Increased the resolution to a level that would give something closer to a final result and things did not go well. The sim time increased to 20min. The laptop it didn't get too hot to touch but pretty sure the throttling added 3-4 minutes to the time.

The viewport interactivity also took a nosedive - 8GB was nowhere near enough memory to display the volume in a reasonable manner in the viewport. Making changes was fine, but the display was really slow and often beach balling.

So from and FX point of view, pretty much fell in line with what I said before:
  • Works well enough for prototyping.
  • For procedural modelling / rigging / crowds / light particle stuff it's usable.
  • For FX you really need more memory (16Gb min, 32+ recommended), particularly for FLIP or Pyro.
  • Similarly feel that you'd want at least 24 core GPU.
  • Rendering is going to be tricky.
The main drawback for FX is that it's hard to iterate on simulations; for any kind of effect, iterating is key. The air is not really fast enough and would get frustrating pretty quickly.

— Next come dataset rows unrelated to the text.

(* ===== verification/ModelsJson.v ===== *)
(** * The JSON image of the models

    [MatchResult.model_dump()] serialised by [json.dumps], as
    [Database.cache_match] stores it and as the scoring backend is asked to
    reply: when it is a JSON document, and the shape of its text. *)

From stdpp Require Import base list decidable.
From Stdlib Require Import ZArith Lia.
From S2P Require Import Prelude PyStr PyVal Json JsonRoundtrip Models.

Open Scope Z_scope.

(** What [cache_match] can store so that [get_match] reads it back: a
    well-formed result whose explanation holds Unicode scalar values. *)
Definition storable (r : MatchResult) : Prop :=
  result_ok r /\ Forall valid_char (explanation r).

Definition valid_charb (c : Z) : bool :=
  (0 <=? c) && (c <? 1114112) && negb ((55296 <=? c) && (c <=? 57343)).

Lemma valid_lit (s : pystr) : forallb valid_charb s = true -> Forall valid_char s.
Proof.
  intros H. apply Forall_forall. intros c Hc. eapply forallb_forall in H; [|exact Hc].
  unfold valid_charb, valid_char in *.
  destruct (Z.leb_spec 0 c), (Z.ltb_spec c 1114112), (Z.leb_spec 55296 c), (Z.leb_spec c 57343);
    simpl in H; try discriminate; lia.
Qed.

(** The entries of a literal dict: keys are checked by computation. *)
Ltac dict_entries :=
  repeat (constructor; [split; [apply valid_lit; reflexivity|]|]); try apply Forall_nil.

Lemma dump_json_repr (r : MatchResult) :
  Forall valid_char (explanation r) -> json_repr (VDict (MatchResult_dump r)).
Proof.
  intros Hx. apply json_repr_VDict. split.
  - apply (bool_decide_unpack _). vm_compute. reflexivity.
  - unfold MatchResult_dump. dict_entries; simpl; try done.
    + split; [apply (bool_decide_unpack _); vm_compute; reflexivity|].
      repeat split; apply valid_lit; reflexivity.
    + destruct (processing_time_ms r); done.
Qed.

Lemma ex_result_storable : storable ex_result.
Proof.
  split; [vm_compute; repeat split; discriminate|].
  apply (bool_decide_unpack _). vm_compute. reflexivity.
Qed.

(** The text of a dumped dict is an object: braces at both ends. *)
Lemma json_dumps_dict_shape (d : list (pystr * pyval)) (s : pystr) :
  json_dumps (VDict d) = Ok s -> exists m, s = 123 :: m ++ [125].
Proof.
  rewrite json_dumps_VDict. destruct (dumps_dict d); [|discriminate]. simpl.
  intros [= <-]. eauto.
Qed.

At the end of the day the test I was doing was pretty lightweight and even then I was beginning to run into walls in terms of performance and interactivity.
 
Short answer, really wouldn't recommend it.

Longer answer: decided to actually give it a go rather than make something up. So was doing something like this (since it was not a million miles off the sword)
I see... Guess it's not the time to delve into FX. I'll stick to modeling in Blender for now. But man oh man, the things you can do in Houdini are something else. So at least 32gb of memory, and 24 GPU cores. One of these days man...
 
I see... Guess it's not the time to delve into FX. I'll stick to modeling in Blender for now. But man oh man, the things you can do in Houdini are something else.

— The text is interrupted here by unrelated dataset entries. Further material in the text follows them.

(* ===== verification/Database.v ===== *)
(** * The result cache of [app/data/database.py]

    The [match_cache] table as a finite map from the [hash] primary key to
    its row; [get_match], [cache_match] and [cleanup_old_cache] as
    functions on it.  A storage fault (the database file cannot be opened)
    is part of the state: while it is set every operation raises it, as
    [sqlite3.connect] or [execute] would.  [created_at] is SQLite's
    [CURRENT_TIMESTAMP]: UTC, whole seconds. *)

From stdpp Require Import base list gmap.
From Stdlib Require Import ZArith Lia.
From S2P Require Import Prelude PyStr PyVal Json JsonRoundtrip Models ModelsJson Identity Cache.

Open Scope Z_scope.

(** A row of [match_cache]. *)
Record Row : Type := mkRow {
  row_cv_content : pystr;
  row_job_content : pystr;
  row_result : pystr;
  row_created_at : Z   (** seconds since the epoch, UTC *)
}.

Record Db : Type := mkDb {
  db_rows : gmap pystr Row;
  db_fault : option exn
}.

(** [sqlite3.connect(self.db_path)] *)
Definition connect (db : Db) : res exn unit :=
  match db_fault db with Some e => Raise e | None => Ok tt end.

(** [Database.__init__] and [_init_database]: [CREATE TABLE IF NOT EXISTS]
    leaves an existing table and its rows as they are. *)
Definition init_database (db : Db) : res exn Db :=
  _ ← connect db; Ok db.

(** [MatchResult( **data)] with [data] an arbitrary object from [json.loads]. *)
Definition MatchResult_of_pyval (data : pyval) : res exn MatchResult :=
  match data with
  | VDict d => MatchResult_of_dict d
  | v => Raise (TypeError (py "app.core.models.MatchResult() argument after ** must be a mapping, not "
                           ++ type_name v))
  end.

(** [Database.get_match] *)
Definition get_match (db : Db) (cv_content job_content : pystr) : res exn (option MatchResult) :=
  _ ← connect db;
  match_hash ← match_hash cv_content job_content;
  match db_rows db !! match_hash with
  | None => Ok None
  | Some row => data ← json_loads (row_result row); r ← MatchResult_of_pyval data; Ok (Some r)
  end.

(** [CURRENT_TIMESTAMP] from the wall clock in microseconds. *)
Definition current_timestamp (now_us : Z) : Z := now_us / 1000000.

(** [Database.cache_match]: [INSERT OR REPLACE], so the row, its
    [created_at] included, is replaced. *)
Definition cache_match (db : Db) (now_us : Z) (cv_content job_content : pystr)
    (match_result : MatchResult) : res exn Db :=
  _ ← connect db;
  match_hash ← match_hash cv_content job_content;
  text ← json_dumps (VDict (MatchResult_dump match_result));
  Ok (mkDb (<[match_hash := mkRow cv_content job_content text (current_timestamp now_us)]> (db_rows db))
           (db_fault db)).

(** [datetime.now() - timedelta(hours=ttl)] in microseconds; [local_now_us]
    is the local wall clock. *)
Definition cutoff (local_now_us ttl_hours : Z) : Z := local_now_us - ttl_hours * 3600 * 1000000.

(** [created_at < ?]: the stored text and the adapted [datetime] compare
    as their instants do (both ISO, same width). *)
Definition expired (c : Z) (row : Row) : bool := row_created_at row * 1000000 <? c.

(** [Database.cleanup_old_cache] *)
Definition cleanup_old_cache (db : Db) (local_now_us ttl_hours : Z) : res exn Db :=
  _ ← connect db;
  let c := cutoff local_now_us ttl_hours in
  Ok (mkDb (filter (fun kv => expired c kv.2 = false) (db_rows db)) (db_fault db)).

(** ** Lemmas *)

Lemma connect_Ok (db : Db) : connect db = Ok tt <-> db_fault db = None.
Proof. unfold connect. destruct (db_fault db); split; congruence. Qed.

Lemma cache_match_Ok db now cv job r db' :
  cache_match db now cv job r = Ok db' ->
  exists h text, db_fault db = None /\ match_hash cv job = Ok h /\
    json_dumps (VDict (MatchResult_dump r)) = Ok text /\
    db' = mkDb (<[h := mkRow cv job text (current_timestamp now)]> (db_rows db)) (db_fault db).
Proof.
  unfold cache_match. intros H.
  apply bind_eq_Ok in H as ([] & Hc%connect_Ok & H).
  apply bind_eq_Ok in H as (h & Hh & H).
  apply bind_eq_Ok in H as (text & Ht & [= <-]). eauto 7.
Qed.

(** A row written from a storable result reads back as that result. *)
Lemma get_match_row db cv job h row r :
  db_fault db = None -> match_hash cv job = Ok h -> db_rows db !! h = Some row ->
  storable r -> json_dumps (VDict (MatchResult_dump r)) = Ok (row_result row) ->
  get_match db cv job = Ok (Some r).
Proof.
  intros Hf Hh Hrow [Hr Hx] Ht. unfold get_match, connect. rewrite Hf. simpl. rewrite Hh. simpl.
  rewrite Hrow. rewrite (json_loads_dumps _ _ (dump_json_repr r Hx) Ht). simpl.
  by rewrite MatchResult_dump_roundtrip.
Qed.

(** C7: Cache round trip: what [cache_match] stores, [get_match] returns. *)
Theorem get_match_cache_match db now cv job r db' :
  storable r -> cache_match db now cv job r = Ok db' -> get_match db' cv job = Ok (Some r).
Proof.
  intros Hs (h & text & Hf & Hh & Ht & ->)%cache_match_Ok.
  eapply get_match_row; [exact Hf | exact Hh | apply lookup_insert_eq | exact Hs | exact Ht].
Qed.

(** After [cache_match], a pair reads either what was just stored (same
    key) or what it read before. *)
Lemma get_match_after_cache_match db now cv job r db' cv' job' r' :
  storable r -> cache_match db now cv job r = Ok db' ->
  get_match db' cv' job' = Ok (Some r') -> r' = r \/ get_match db cv' job' = Ok (Some r').
Proof.
  intros Hs Hput Hget. pose proof Hput as (h & text & Hf & Hh & Ht & ->)%cache_match_Ok.
  destruct (match_hash cv' job') as [h'|e] eqn:Hh';
    [|revert Hget; unfold get_match, connect; simpl; rewrite Hf; simpl; rewrite Hh'; discriminate].
  destruct (decide (h = h')) as [<-|Hne].
  - left. erewrite get_match_row in Hget; [by injection Hget | exact Hf | exact Hh' | apply lookup_insert_eq | exact Hs | exact Ht].
  - right. revert Hget. unfold get_match, connect. simpl. rewrite Hf. simpl. rewrite Hh'. simpl.
    by rewrite lookup_insert_ne by done.
Qed.

(** C16: The key is the hash of the concatenation: a pair with the same
    concatenation, the two texts swapped for instance, reads the result
    stored for another pair. *)
Theorem get_match_collision db now cv job r db' cv' job' :
  storable r -> cache_match db now cv job r = Ok db' -> cv' ++ job' = cv ++ job ->
  get_match db' cv' job' = Ok (Some r).
Proof.
  intros Hs (h & text & Hf & Hh & Ht & ->)%cache_match_Ok Hcat.
  eapply get_match_row; [exact Hf | | apply lookup_insert_eq | exact Hs | exact Ht].
  by rewrite (match_hash_concat _ _ _ _ Hcat).
Qed.

(** C13: [INSERT OR REPLACE]: the key's row is replaced, [created_at] refreshed,
    other rows untouched. *)
Lemma cache_match_rows db now cv job r db' h :
  cache_match db now cv job r = Ok db' -> match_hash cv job = Ok h ->
  (exists text, db_rows db' !! h = Some (mkRow cv job text (current_timestamp now))) /\
  (forall h', h' <> h -> db_rows db' !! h' = db_rows db !! h').
Proof.
  intros (h0 & text & _ & Hh & _ & ->)%cache_match_Ok Hh'. rewrite Hh in Hh'. injection Hh' as <-.
  simpl. split; [eexists; apply lookup_insert_eq|]. intros h' Hne. by apply lookup_insert_ne.
Qed.

(** [cleanup_old_cache] keeps exactly the rows not older than the cutoff. *)
Lemma cleanup_old_cache_rows db local ttl db' :
  cleanup_old_cache db local ttl = Ok db' ->
  forall h row, db_rows db' !! h = Some row <->
    db_rows db !! h = Some row /\ cutoff local ttl <= row_created_at row * 1000000.
Proof.
  unfold cleanup_old_cache, connect. destruct (db_fault db); [discriminate|]. simpl.
  intros [= <-] h row. simpl. rewrite map_lookup_filter_Some. unfold expired. simpl.
  rewrite Z.ltb_ge. tauto.
Qed.

(** ** The SQLite store as the orchestrator's cache *)

#[export] Instance db_cache : MatchCache Db := {
  cache_get := get_match;
  cache_put := cache_match
}.

#[export] Instance db_cache_laws : MatchCacheLaws Db.
Proof.
  split.
  - intros c now cv job r c' Hs (h & text & Hf & Hh & Ht & ->)%cache_match_Ok.
    eapply get_match_row; [exact Hf | exact Hh | apply lookup_insert_eq | exact Hs | exact Ht].
  - intros. by eapply get_match_after_cache_match.
Qed.

(** ** Witnesses *)

Definition ex_db : Db := mkDb ∅ None.

Lemma get_match_cache_match_witness :
  exists db', cache_match ex_db 1700000000000000 (py "5 years Python, AWS")
                (py "Looking for Python engineer, AWS required") ex_result = Ok db' /\
  get_match db' (py "5 years Python, AWS") (py "Looking for Python engineer, AWS required")
  = Ok (Some ex_result).
Proof.
  destruct (cache_match ex_db 1700000000000000 (py "5 years Python, AWS")
              (py "Looking for Python engineer, AWS required") ex_result) as [db'|e] eqn:E;
    [|vm_compute in E; discriminate].
  exists db'. split; [done|]. exact (get_match_cache_match _ _ _ _ _ _ ex_result_storable E).
Defined.

Lemma get_match_collision_witness :
  exists db', cache_match ex_db 0 (py "x") (py "xx") ex_result = Ok db' /\
  get_match db' (py "xx") (py "x") = Ok (Some ex_result).
Proof.
  destruct (cache_match ex_db 0 (py "x") (py "xx") ex_result) as [db'|e] eqn:E;
    [|vm_compute in E; discriminate].
  exists db'. split; [done|].
  exact (get_match_collision _ _ _ _ _ _ _ _ ex_result_storable E eq_refl).
Defined.

Lemma cache_match_rows_witness :
  exists db', cache_match ex_db 1700000000500000 (py "cv") (py "job") ex_result = Ok db' /\
  (exists text, db_rows db' !! py "69887a379675f20c41d93b6710855e45e5495cefff257df7c413f7d9dd980be9"
                = Some (mkRow (py "cv") (py "job") text 1700000000)) /\
  (forall h', h' <> py "69887a379675f20c41d93b6710855e45e5495cefff257df7c413f7d9dd980be9" ->
              db_rows db' !! h' = db_rows ex_db !! h').
Proof.
  destruct (cache_match ex_db 1700000000500000 (py "cv") (py "job") ex_result) as [db'|e] eqn:E;
    [|vm_compute in E; discriminate].
  exists db'. split; [done|]. apply (cache_match_rows _ _ _ _ _ _ _ E). vm_compute. reflexivity.
Defined.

Reading it over, my reply really wasn't sufficiently nuanced (and possibly chose a really unsuited effect for testing).

It's probably worth grabbing the free apprentice version of Houdini and giving it a shot; the air is definitely fast enough for learning most of the software (or certainly deciding if you want to invest more time in it). The actual software will run fine.

Similarly lot of the things are going to be perfectly usable; particle systems, rigid bodies and modelling will all be fast enough to get a feel for and develop some nice effects. Houdini's also pretty flexible; you can easily work on lower res versions of the effects then scale it once you've narrowed the look you're after, or split up your effect into separate elements and caches to maintain speed.

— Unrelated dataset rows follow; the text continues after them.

(* ===== verification/CvParser.v ===== *)
(** * Text extraction of [app/services/cv_parser.py]

    [parse_file] chooses an extractor from the declared file type and runs
    it.  The PDF and DOCX libraries are oracles of an [Extractors] record:
    what PyMuPDF gives as the text of each page and what python-docx gives
    as the text of each paragraph, or the exception they raise.  Plain
    text is [bytes.decode('utf-8')], modelled in [Utf8]. *)

From stdpp Require Import base list decidable.
From Stdlib Require Import ZArith Lia.
From S2P Require Import Prelude PyStr PyVal Utf8.

Open Scope Z_scope.

Record Extractors : Type := mkExtractors {
  pdf_pages : list Z -> res exn (list pystr);        (** [page.get_text()] of each page *)
  docx_paragraphs : list Z -> res exn (list pystr)   (** [paragraph.text] of each paragraph *)
}.

Section Extract.
  Context (x : Extractors).

  (** [extract_text_from_pdf]: the pages' texts appended in order. *)
Definition extract_text_from_pdf (file_content : list Z) : res exn pystr :=
    pages ← pdf_pages x file_content;
    Ok (foldl (fun text page => text ++ page) [] pages).

  (** [extract_text_from_docx]: the paragraphs joined by newlines. *)
Definition extract_text_from_docx (file_content : list Z) : res exn pystr :=
    paragraphs ← docx_paragraphs x file_content;
    Ok (join_sep [10] paragraphs).

  (** [extract_text_from_text] *)
Definition extract_text_from_text (file_content : list Z) : res exn pystr :=
    utf8_decode file_content.

Definition docx_types : list pystr :=
    [py "application/vnd.openxmlformats-officedocument.wordprocessingml.document";
     py "application/msword"].
Definition text_types : list pystr := [py "text/plain"; py "text/markdown"].

  (** [file_type.endswith((a, b))] *)
Definition endswith_any (s : pystr) (ps : list pystr) : bool := existsb (endswith s) ps.

  (** [parse_file]: the MIME type is compared in lower case, the extension
      as written. *)
Definition parse_file (file_content : list Z) (file_type : pystr) : res exn pystr :=
    let file_type_lower := lower file_type in
    if str_eqb file_type_lower (py "application/pdf") || endswith file_type (py ".pdf") then
      extract_text_from_pdf file_content
    else if bool_decide (file_type_lower ∈ docx_types)
            || endswith_any file_type [py ".docx"; py ".doc"] then
      extract_text_from_docx file_content
    else if bool_decide (file_type_lower ∈ text_types)
            || endswith_any file_type [py ".txt"; py ".md"] then
      extract_text_from_text file_content
    else Raise (ValueError (py "Unsupported file type: " ++ file_type)).
End Extract.

(** ** Lemmas *)

Lemma endswith_lower (s p : pystr) : endswith s p = true -> endswith (lower s) (lower p) = true.
Proof.
  intros (t & ->)%endswith_spec. apply endswith_spec. exists (lower t). apply map_app.
Qed.

Lemma endswith_any_lower (s : pystr) (ps : list pystr) :
  endswith_any s ps = true -> endswith_any (lower s) (map lower ps) = true.
Proof.
  unfold endswith_any. rewrite !existsb_exists. intros (p & Hp & Hs).
  exists (lower p). split; [by apply in_map|]. by apply endswith_lower.
Qed.

(** C20: A file declared with a text MIME type, in any case, is decoded as
    UTF-8: its text is what was encoded. *)
Theorem parse_file_text x (s : pystr) (b : list Z) (file_type : pystr) :
  lower file_type ∈ text_types ->
  Forall (fun c => 0 <= c < 1114112) s -> utf8_encode s = Ok b ->
  parse_file x b file_type = Ok s.
Proof.
  intros Ht Hs Hb. unfold parse_file.
  destruct (endswith file_type (py ".pdf")) eqn:E1.
  { apply endswith_lower in E1. apply elem_of_cons in Ht as [Ht|Ht%list_elem_of_singleton];
      rewrite Ht in E1; discriminate. }
  destruct (endswith_any file_type [py ".docx"; py ".doc"]) eqn:E2.
  { apply endswith_any_lower in E2. apply elem_of_cons in Ht as [Ht|Ht%list_elem_of_singleton];
      rewrite Ht in E2; discriminate. }
  rewrite (bool_decide_eq_true_2 _ Ht).
  apply elem_of_cons in Ht as [Ht|Ht%list_elem_of_singleton]; rewrite Ht; simpl;
    by apply utf8_decode_encode.
Qed.

Lemma utf8_decode_from_error f pos b e : utf8_decode_from f pos b = Raise e -> is_value_error e = true.
Proof.
  revert pos b; induction f as [|f IH]; intros pos [|c b]; cbn [utf8_decode_from]; try discriminate.
  - by intros [= <-].
  - destruct (decode_one (c :: b)) as [[d t]|]; [|by intros [= <-]].
    intros [? | (s & Hs & ?)]%bind_eq_Raise; [by eapply IH | discriminate].
Qed.

(** [parse_file] raises only a [ValueError] (an unsupported type or bytes
    that are not UTF-8) or what a document library raised. *)
Lemma parse_file_error x b file_type e :
  parse_file x b file_type = Raise e ->
  is_value_error e = true \/ pdf_pages x b = Raise e \/ docx_paragraphs x b = Raise e.
Proof.
  unfold parse_file, extract_text_from_pdf, extract_text_from_docx, extract_text_from_text.
  destruct (_ || _); [intros [? | (? & ? & ?)]%bind_eq_Raise; [auto | discriminate]|].
  destruct (_ || _); [intros [? | (? & ? & ?)]%bind_eq_Raise; [auto | discriminate]|].
  destruct (_ || _); [intros ?%utf8_decode_from_error; auto|].
  intros [= <-]. by left.
Qed.

(** A name with a suffix no entry of a list has is not in it. *)
Lemma endswith_not_elem_of (u p : pystr) (l : list pystr) :
  endswith u p = true -> forallb (fun v => negb (endswith v p)) l = true -> bool_decide (u ∈ l) = false.
Proof.
  intros Hu Hl. apply bool_decide_eq_false_2. intros Hin.
  apply forallb_forall with (x := u) in Hl; [|by apply list_elem_of_In].
  rewrite Hu in Hl. discriminate.
Qed.

(** C21: The extension test is case-sensitive: any file name ending in a
    supported extension written in capitals ([CV.PDF], [notes.MD], ...),
    sent without a MIME type, is refused as an unsupported type, whatever
    its contents. *)
Theorem parse_file_upper_extension x (b : list Z) (stem ext : pystr) :
  ext ∈ [py ".PDF"; py ".DOCX"; py ".DOC"; py ".TXT"; py ".MD"] ->
  parse_file x b (stem ++ ext) = Raise (ValueError (py "Unsupported file type: " ++ stem ++ ext)).
Proof.
  intros Hext. unfold parse_file, endswith_any.
  assert (Hu : endswith (lower (stem ++ ext)) (lower ext) = true) by (unfold lower; rewrite map_app; apply endswith_app).
  repeat (apply elem_of_cons in Hext as [-> | Hext];
    [ rewrite (endswith_str_eqb_false _ _ _ Hu) by (vm_compute; reflexivity);
      rewrite !(endswith_not_elem_of _ _ _ Hu) by (vm_compute; reflexivity);
      cbn [existsb]; rewrite !endswith_last_neq by (vm_compute; congruence); reflexivity |]).
  by apply not_elem_of_nil in Hext.
Qed.

(** ** Witnesses *)

Definition ex_extractors : Extractors := mkExtractors (fun _ => Ok []) (fun _ => Ok []).

Lemma parse_file_upper_extension_witness :
  parse_file ex_extractors [37; 80; 68; 70] (py "CV.PDF") = Raise (ValueError (py "Unsupported file type: CV.PDF")).
Proof.
  change (py "CV.PDF") with (py "CV" ++ py ".PDF").
  apply parse_file_upper_extension. apply elem_of_cons. by left.
Defined.

Lemma parse_file_text_witness :
  parse_file ex_extractors [104; 195; 169; 108; 108; 111] (py "Text/Plain") = Ok [104; 233; 108; 108; 111].
Proof.
  apply parse_file_text; try (apply (bool_decide_unpack _)); vm_compute; reflexivity.
Defined.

The main areas where you're going to run into limitations are high res pyro simulations and fluid simulations. That doesn't mean that you can't learn those areas, it's just you'll want to keep them relatively low res.

I'm still going to maintain that you want a bit more memory, but if you're not going for high res explosions or fluid sims you can probably get pretty far on the MBA.
 
Reading it over, my reply really wasn't....
Is it possible to export my Houdini Apprentice project to a file that's readable on Blender? Maybe I can bump up the res on Blender to see if it magically performs better? I remember doing something similar before when I tried using Maya and Fusion. I think I export it to alembic cache then I import that to Fusion for compositing. I don't remember being able to increase the res though.